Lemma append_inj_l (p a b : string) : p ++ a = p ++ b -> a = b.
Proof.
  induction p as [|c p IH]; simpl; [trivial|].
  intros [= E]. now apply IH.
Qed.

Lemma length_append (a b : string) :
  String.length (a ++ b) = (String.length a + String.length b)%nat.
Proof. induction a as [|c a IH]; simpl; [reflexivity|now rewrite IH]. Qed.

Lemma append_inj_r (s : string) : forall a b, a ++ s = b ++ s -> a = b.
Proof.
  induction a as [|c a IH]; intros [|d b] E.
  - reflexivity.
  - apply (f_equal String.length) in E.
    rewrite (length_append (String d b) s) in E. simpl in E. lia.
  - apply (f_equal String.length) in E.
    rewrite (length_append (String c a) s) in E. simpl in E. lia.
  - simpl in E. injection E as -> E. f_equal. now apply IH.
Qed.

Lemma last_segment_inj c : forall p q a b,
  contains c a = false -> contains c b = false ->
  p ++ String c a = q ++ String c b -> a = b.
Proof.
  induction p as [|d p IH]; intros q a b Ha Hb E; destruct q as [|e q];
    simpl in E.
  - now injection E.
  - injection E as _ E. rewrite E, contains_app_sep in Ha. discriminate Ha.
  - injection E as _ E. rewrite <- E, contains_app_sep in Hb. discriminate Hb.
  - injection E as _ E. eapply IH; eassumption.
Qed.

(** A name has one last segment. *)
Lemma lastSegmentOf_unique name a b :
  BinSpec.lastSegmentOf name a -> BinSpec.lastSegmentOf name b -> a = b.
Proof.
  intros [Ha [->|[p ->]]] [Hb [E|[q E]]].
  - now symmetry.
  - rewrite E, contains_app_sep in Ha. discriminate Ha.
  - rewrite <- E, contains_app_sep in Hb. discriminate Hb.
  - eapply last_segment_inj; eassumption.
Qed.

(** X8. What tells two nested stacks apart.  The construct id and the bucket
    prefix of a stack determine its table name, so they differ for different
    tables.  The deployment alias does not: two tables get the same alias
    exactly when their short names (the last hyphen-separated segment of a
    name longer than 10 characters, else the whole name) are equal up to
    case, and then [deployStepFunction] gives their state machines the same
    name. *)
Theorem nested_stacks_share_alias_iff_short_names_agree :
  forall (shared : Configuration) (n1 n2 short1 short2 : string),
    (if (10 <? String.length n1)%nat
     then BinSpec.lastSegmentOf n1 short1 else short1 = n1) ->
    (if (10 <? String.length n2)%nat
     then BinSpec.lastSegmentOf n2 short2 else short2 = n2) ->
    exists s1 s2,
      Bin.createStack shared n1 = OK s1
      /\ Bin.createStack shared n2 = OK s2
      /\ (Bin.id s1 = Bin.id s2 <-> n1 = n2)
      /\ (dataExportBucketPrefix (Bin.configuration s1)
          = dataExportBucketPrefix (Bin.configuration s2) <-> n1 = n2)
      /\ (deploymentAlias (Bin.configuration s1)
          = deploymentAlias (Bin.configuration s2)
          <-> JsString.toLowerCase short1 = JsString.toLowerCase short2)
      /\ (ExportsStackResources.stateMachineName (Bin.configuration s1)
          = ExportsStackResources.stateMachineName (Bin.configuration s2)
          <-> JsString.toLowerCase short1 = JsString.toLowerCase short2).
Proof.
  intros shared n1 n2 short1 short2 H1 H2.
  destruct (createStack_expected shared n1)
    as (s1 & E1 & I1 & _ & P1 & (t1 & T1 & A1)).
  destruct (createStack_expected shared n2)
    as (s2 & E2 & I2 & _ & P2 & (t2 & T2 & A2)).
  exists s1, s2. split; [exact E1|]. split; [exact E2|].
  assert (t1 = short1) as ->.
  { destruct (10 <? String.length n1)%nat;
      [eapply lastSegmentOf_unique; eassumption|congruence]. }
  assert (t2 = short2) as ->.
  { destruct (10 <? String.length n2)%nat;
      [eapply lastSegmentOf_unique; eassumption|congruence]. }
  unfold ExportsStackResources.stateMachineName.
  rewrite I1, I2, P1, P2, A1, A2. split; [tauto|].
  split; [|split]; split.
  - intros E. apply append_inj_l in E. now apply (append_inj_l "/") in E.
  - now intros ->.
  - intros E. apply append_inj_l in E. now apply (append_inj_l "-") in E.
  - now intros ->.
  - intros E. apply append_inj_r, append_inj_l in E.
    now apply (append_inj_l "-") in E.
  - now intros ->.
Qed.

..........

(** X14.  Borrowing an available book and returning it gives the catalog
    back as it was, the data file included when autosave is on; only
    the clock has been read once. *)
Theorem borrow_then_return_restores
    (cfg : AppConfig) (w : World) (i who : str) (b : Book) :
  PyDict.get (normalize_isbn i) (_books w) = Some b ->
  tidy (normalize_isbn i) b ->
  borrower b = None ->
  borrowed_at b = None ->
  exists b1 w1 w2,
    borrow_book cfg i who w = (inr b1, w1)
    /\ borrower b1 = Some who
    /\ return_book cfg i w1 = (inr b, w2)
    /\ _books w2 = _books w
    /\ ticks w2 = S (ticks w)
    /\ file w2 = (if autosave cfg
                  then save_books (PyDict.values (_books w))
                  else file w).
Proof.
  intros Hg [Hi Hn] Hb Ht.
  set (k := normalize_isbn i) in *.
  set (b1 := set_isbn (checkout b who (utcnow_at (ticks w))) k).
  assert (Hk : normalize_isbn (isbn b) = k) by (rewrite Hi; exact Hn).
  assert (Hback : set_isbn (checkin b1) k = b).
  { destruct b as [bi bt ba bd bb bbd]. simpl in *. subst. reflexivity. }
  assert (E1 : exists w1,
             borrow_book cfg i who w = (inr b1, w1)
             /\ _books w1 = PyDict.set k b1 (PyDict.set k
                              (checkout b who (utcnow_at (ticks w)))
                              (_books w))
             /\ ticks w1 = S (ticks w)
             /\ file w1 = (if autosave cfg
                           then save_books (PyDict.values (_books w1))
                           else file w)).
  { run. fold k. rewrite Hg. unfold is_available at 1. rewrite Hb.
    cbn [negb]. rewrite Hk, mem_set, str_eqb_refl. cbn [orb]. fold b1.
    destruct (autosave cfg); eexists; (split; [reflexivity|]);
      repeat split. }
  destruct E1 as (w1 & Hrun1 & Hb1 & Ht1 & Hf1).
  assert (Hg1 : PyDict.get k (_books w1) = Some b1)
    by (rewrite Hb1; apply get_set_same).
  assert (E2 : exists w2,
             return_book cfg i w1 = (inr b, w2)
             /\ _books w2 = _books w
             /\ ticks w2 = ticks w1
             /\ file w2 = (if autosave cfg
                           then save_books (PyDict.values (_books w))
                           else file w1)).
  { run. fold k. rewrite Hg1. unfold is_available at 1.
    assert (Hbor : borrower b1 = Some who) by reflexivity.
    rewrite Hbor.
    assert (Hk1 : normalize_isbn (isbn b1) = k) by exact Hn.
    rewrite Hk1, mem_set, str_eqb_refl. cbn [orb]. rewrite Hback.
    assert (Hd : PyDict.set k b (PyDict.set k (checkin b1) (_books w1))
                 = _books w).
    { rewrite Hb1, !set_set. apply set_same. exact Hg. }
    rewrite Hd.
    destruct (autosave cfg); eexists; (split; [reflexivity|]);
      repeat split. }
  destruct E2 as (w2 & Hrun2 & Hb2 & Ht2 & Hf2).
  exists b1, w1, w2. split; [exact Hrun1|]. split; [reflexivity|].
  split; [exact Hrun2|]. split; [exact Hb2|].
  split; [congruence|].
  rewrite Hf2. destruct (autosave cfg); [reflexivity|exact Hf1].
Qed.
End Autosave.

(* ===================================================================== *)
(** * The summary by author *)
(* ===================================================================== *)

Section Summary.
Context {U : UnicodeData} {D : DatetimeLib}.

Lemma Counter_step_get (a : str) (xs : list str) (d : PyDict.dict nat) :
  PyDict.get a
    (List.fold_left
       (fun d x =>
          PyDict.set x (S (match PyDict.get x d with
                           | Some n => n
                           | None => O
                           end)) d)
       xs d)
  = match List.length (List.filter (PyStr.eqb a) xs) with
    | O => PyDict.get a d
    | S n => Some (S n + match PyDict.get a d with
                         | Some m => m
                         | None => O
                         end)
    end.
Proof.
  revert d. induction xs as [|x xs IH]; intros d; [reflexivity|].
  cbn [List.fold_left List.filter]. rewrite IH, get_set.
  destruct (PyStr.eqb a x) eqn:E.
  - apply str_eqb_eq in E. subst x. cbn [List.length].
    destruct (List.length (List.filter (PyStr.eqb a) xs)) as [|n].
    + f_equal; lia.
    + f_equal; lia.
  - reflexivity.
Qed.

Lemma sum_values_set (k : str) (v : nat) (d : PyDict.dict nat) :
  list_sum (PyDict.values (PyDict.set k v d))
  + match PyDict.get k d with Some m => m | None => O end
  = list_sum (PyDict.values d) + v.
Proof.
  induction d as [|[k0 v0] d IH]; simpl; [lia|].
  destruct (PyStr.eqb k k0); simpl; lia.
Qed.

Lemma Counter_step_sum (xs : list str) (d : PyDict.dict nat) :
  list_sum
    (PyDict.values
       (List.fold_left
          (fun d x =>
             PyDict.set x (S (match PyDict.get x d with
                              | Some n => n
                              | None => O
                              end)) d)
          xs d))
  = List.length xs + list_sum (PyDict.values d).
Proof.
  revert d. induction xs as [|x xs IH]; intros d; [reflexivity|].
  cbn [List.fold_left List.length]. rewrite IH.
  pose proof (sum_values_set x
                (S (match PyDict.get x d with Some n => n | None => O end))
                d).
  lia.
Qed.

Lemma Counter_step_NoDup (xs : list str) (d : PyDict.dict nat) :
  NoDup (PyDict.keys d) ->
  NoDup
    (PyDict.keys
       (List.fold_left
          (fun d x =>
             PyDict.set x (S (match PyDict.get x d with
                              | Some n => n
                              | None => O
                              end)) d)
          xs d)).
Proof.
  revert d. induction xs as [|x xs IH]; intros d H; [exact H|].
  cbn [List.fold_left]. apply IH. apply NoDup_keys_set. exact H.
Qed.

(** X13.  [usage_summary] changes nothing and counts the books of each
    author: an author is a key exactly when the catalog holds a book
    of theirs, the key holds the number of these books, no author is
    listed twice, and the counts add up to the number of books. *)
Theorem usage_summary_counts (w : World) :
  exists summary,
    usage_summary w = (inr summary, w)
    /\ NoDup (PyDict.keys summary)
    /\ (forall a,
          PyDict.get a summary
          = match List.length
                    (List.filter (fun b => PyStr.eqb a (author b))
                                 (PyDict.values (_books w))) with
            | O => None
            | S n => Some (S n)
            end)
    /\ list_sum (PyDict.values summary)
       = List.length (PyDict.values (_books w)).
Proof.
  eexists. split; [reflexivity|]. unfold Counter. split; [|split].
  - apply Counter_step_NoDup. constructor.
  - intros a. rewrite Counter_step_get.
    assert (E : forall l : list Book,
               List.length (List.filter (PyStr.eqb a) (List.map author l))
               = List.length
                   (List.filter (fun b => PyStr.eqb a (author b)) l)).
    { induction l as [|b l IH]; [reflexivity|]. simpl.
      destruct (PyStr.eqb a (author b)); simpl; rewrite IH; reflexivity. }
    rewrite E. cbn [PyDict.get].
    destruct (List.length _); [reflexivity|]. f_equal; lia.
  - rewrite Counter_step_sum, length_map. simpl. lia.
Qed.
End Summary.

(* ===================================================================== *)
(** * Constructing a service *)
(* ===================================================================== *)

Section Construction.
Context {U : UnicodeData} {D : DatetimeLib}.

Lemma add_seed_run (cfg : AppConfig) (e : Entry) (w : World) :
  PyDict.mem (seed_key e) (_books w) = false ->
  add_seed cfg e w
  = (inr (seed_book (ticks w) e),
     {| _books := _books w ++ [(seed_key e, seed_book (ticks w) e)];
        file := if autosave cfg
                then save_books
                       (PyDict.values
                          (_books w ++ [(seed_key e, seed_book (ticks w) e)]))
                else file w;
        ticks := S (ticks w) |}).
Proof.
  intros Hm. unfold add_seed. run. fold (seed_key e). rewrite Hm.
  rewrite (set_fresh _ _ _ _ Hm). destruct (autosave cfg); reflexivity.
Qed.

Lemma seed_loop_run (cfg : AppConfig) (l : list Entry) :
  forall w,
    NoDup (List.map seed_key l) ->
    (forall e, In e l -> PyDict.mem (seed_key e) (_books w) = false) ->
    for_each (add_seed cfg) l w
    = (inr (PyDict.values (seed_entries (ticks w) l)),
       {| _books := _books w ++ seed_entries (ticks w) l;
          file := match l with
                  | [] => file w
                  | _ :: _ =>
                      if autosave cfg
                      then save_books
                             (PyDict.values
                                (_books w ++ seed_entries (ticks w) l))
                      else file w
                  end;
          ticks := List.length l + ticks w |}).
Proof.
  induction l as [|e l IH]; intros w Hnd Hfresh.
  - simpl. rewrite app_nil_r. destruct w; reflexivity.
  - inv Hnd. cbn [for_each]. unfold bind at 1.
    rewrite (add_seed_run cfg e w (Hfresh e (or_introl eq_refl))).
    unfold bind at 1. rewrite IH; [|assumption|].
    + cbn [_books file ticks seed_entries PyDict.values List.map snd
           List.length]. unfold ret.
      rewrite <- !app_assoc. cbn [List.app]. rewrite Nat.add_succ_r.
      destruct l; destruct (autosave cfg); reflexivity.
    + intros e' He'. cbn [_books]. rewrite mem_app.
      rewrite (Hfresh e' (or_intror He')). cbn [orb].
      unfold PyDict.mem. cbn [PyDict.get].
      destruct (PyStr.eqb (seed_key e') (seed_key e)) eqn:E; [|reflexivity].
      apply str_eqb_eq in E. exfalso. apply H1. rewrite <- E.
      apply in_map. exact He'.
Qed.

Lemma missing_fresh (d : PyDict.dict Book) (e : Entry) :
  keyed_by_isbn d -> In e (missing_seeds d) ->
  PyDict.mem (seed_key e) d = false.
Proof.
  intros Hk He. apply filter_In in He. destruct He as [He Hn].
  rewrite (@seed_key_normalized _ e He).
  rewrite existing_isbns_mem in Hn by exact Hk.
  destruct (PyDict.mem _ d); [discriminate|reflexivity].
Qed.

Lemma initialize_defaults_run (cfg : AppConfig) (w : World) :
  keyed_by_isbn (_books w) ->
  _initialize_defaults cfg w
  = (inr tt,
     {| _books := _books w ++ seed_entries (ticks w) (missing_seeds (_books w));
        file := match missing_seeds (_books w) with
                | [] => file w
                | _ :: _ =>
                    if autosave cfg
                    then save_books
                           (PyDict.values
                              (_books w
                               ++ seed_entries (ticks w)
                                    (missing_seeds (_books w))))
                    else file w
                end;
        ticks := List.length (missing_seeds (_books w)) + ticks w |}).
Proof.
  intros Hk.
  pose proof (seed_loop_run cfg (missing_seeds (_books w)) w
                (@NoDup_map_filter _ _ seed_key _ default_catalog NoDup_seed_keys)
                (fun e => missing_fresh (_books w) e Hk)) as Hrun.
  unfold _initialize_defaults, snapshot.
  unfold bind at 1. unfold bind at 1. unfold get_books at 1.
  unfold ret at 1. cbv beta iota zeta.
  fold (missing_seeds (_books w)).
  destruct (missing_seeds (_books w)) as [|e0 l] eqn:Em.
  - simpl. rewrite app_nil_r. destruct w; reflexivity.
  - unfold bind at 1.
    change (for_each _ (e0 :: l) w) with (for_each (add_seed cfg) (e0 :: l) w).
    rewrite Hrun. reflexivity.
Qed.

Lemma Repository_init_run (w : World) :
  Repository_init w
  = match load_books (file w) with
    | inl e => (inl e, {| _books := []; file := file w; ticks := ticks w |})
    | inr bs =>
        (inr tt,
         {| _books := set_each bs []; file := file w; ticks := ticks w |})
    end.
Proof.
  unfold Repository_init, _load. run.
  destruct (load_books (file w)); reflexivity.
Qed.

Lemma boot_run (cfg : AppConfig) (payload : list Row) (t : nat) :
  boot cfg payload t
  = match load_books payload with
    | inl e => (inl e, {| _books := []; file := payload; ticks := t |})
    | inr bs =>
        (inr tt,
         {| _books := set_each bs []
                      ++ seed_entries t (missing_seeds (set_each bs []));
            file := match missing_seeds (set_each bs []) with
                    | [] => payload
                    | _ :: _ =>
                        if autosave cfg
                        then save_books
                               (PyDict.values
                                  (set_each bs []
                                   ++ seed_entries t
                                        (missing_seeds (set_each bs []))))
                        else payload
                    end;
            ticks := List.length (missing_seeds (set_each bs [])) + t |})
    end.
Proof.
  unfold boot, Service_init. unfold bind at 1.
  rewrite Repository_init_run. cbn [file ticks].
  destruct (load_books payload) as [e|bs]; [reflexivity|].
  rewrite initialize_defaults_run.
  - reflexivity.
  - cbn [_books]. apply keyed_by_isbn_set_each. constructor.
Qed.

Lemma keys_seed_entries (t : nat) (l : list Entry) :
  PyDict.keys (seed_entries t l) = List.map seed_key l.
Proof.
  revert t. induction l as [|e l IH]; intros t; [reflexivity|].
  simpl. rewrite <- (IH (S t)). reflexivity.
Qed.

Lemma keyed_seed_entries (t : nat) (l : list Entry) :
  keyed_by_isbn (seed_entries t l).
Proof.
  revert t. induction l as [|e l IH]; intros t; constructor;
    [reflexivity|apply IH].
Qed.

..........

Wherever a line of the listing above contains the string "pose", copy that line.

### EXERCISE SOLUTION:
  pose proof (sum_values_set x
  pose proof (seed_loop_run cfg (missing_seeds (_books w)) w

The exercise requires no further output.